A latest study suggests that a particular meal loaded with a lot of fat and grease can actually silence the communication between the silence and the rest of an individual’s body. This is what the recent study suggests on the subject matter.
It was while using a zebra-fish to examine the cells that in a normal way tell the brain as well as the rest of the body that what is going on inside the gut after a specific meal. Apparently, a team of Duke researchers found out that a high-fat meal totally shuts down that communication for a few set of hours.
In fact, the cells that they were looking at the enteroendocrine cells, which is something that occurs sparsely throughout the lining of the gut, but it plays a significant role in signalling the body about the all important alimentary canal.
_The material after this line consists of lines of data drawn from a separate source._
(* ===== verification/Ltv.v ===== *)
(** * Ltv: the length-type-value codec ([parser/ltv_parser]) *)

From S2P Require Import Prelude.
Local Open Scope Z_scope.

Definition LTV_MAX_VARINT_BYTES : Z := 5.
Definition LTV_MAX_PAYLOAD_SIZE : Z := 10 * 1024 * 1024.

Inductive LtvParseResult :=
  | LTV_PARSE_OK
  | LTV_PARSE_NEED_MORE
  | LTV_PARSE_INVALID_VARINT
  | LTV_PARSE_SIZE_OVERFLOW
  | LTV_PARSE_BUFFER_OVERFLOW.

#[export] Instance LtvParseResult_eq_dec : EqDecision LtvParseResult.
Proof. solve_decision. Defined.

(** [value] is the zero-copy view: the offset into the parsed buffer, or
    [None] for the [NULL] of an empty value. *)
Record ltv_message := LtvMessage {
  msg_length : Z;
  msg_type : Z;
  msg_value : option Z;
  msg_value_size : Z;
  msg_consumed : Z
}.

(** ** Varints *)

Definition ltv_varint_size (value : Z) : Z :=
  if value <? Z.shiftl 1 7 then 1
  else if value <? Z.shiftl 1 14 then 2
  else if value <? Z.shiftl 1 21 then 3
  else if value <? Z.shiftl 1 28 then 4
  else 5.

(** The loop of [ltv_decode_varint]: the return value and, when a canonical
    value was decoded, what is stored through [out]. The loop runs at most
    [LTV_MAX_VARINT_BYTES] times; [fuel] counts its condition tests. *)
Fixpoint ltv_decode_varint_loop (fuel : nat) (data : list Z)
    (len i shift result : Z) : option (Z * option Z) :=
  match fuel with
  | O => None
  | S fuel' =>
      if (i <? len) && (i <? LTV_MAX_VARINT_BYTES) then
        byte ← load data i;
        if (i =? LTV_MAX_VARINT_BYTES - 1) && negb (Z.land byte 240 =? 0)
        then Some (-1, None) else
        let result := Z.lor result (u32 (Z.shiftl (Z.land byte 127) shift)) in
        if Z.land byte 128 =? 0 then
          if negb (ltv_varint_size result =? i + 1) then Some (-1, None)
          else Some (i + 1, Some result)
        else ltv_decode_varint_loop fuel' data len (i + 1) (shift + 7) result
      else Some (if LTV_MAX_VARINT_BYTES <=? len then -1 else 0, None)
  end.

Definition ltv_decode_varint (data : option (list Z)) (len : Z)
    (out : option Z) : option (Z * option Z) :=
  match data, out with
  | Some data, Some old =>
      if len =? 0 then Some (0, Some old) else
      '(ret, res) ← ltv_decode_varint_loop 6 data len 0 0 0;
      Some (ret, Some (default old res))
  | _, _ => Some (0, out)
  end.

Fixpoint ltv_encode_varint_loop (fuel : nat) (value i : Z) (out : list Z) :
    option (Z * list Z) :=
  match fuel with
  | O => None
  | S fuel' =>
      if 128 <=? value then
        out ← store out i (u8 (Z.lor value 128));
        ltv_encode_varint_loop fuel' (Z.shiftr value 7) (i + 1) out
      else
        out ← store out i (u8 value);
        Some (i + 1, out)
  end.

(** [ltv_encode_varint]: the bytes written and the buffer after the call. *)
Definition ltv_encode_varint (value : Z) (out : option (list Z)) :
    option (Z * option (list Z)) :=
  match out with
  | None => Some (0, None)
  | Some out =>
      '(n, out) ← ltv_encode_varint_loop 5 value 0 out; Some (n, Some out)
  end.

(** ** Messages *)

Definition ltv_total_size (length header_size : Z) : Z := u64 (header_size + length).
Also, in addition to releasing hormones, the cells have also have some lately-discovered direct connection to the nervous system and the brain as well.
Moreover, since the enteroendocrine cells play pivotal roles in digestion, the feeling of being full and the subsequent feeding behaviour, it is this silencing that might be a mechanism which in a way somehow makes people who eat a high-fat diet to eat even more than that.
Furthermore, the silence cells also change shape and experience some stress in their endoplasmic reticulum which is a structure that assembles new proteins. So, it appears that these enteroendocrine cells, which are in a sense specialised to synthesize and also secrete proteins such as hormones and neurotransmitters become overstimulated and exhausted for a while as a result.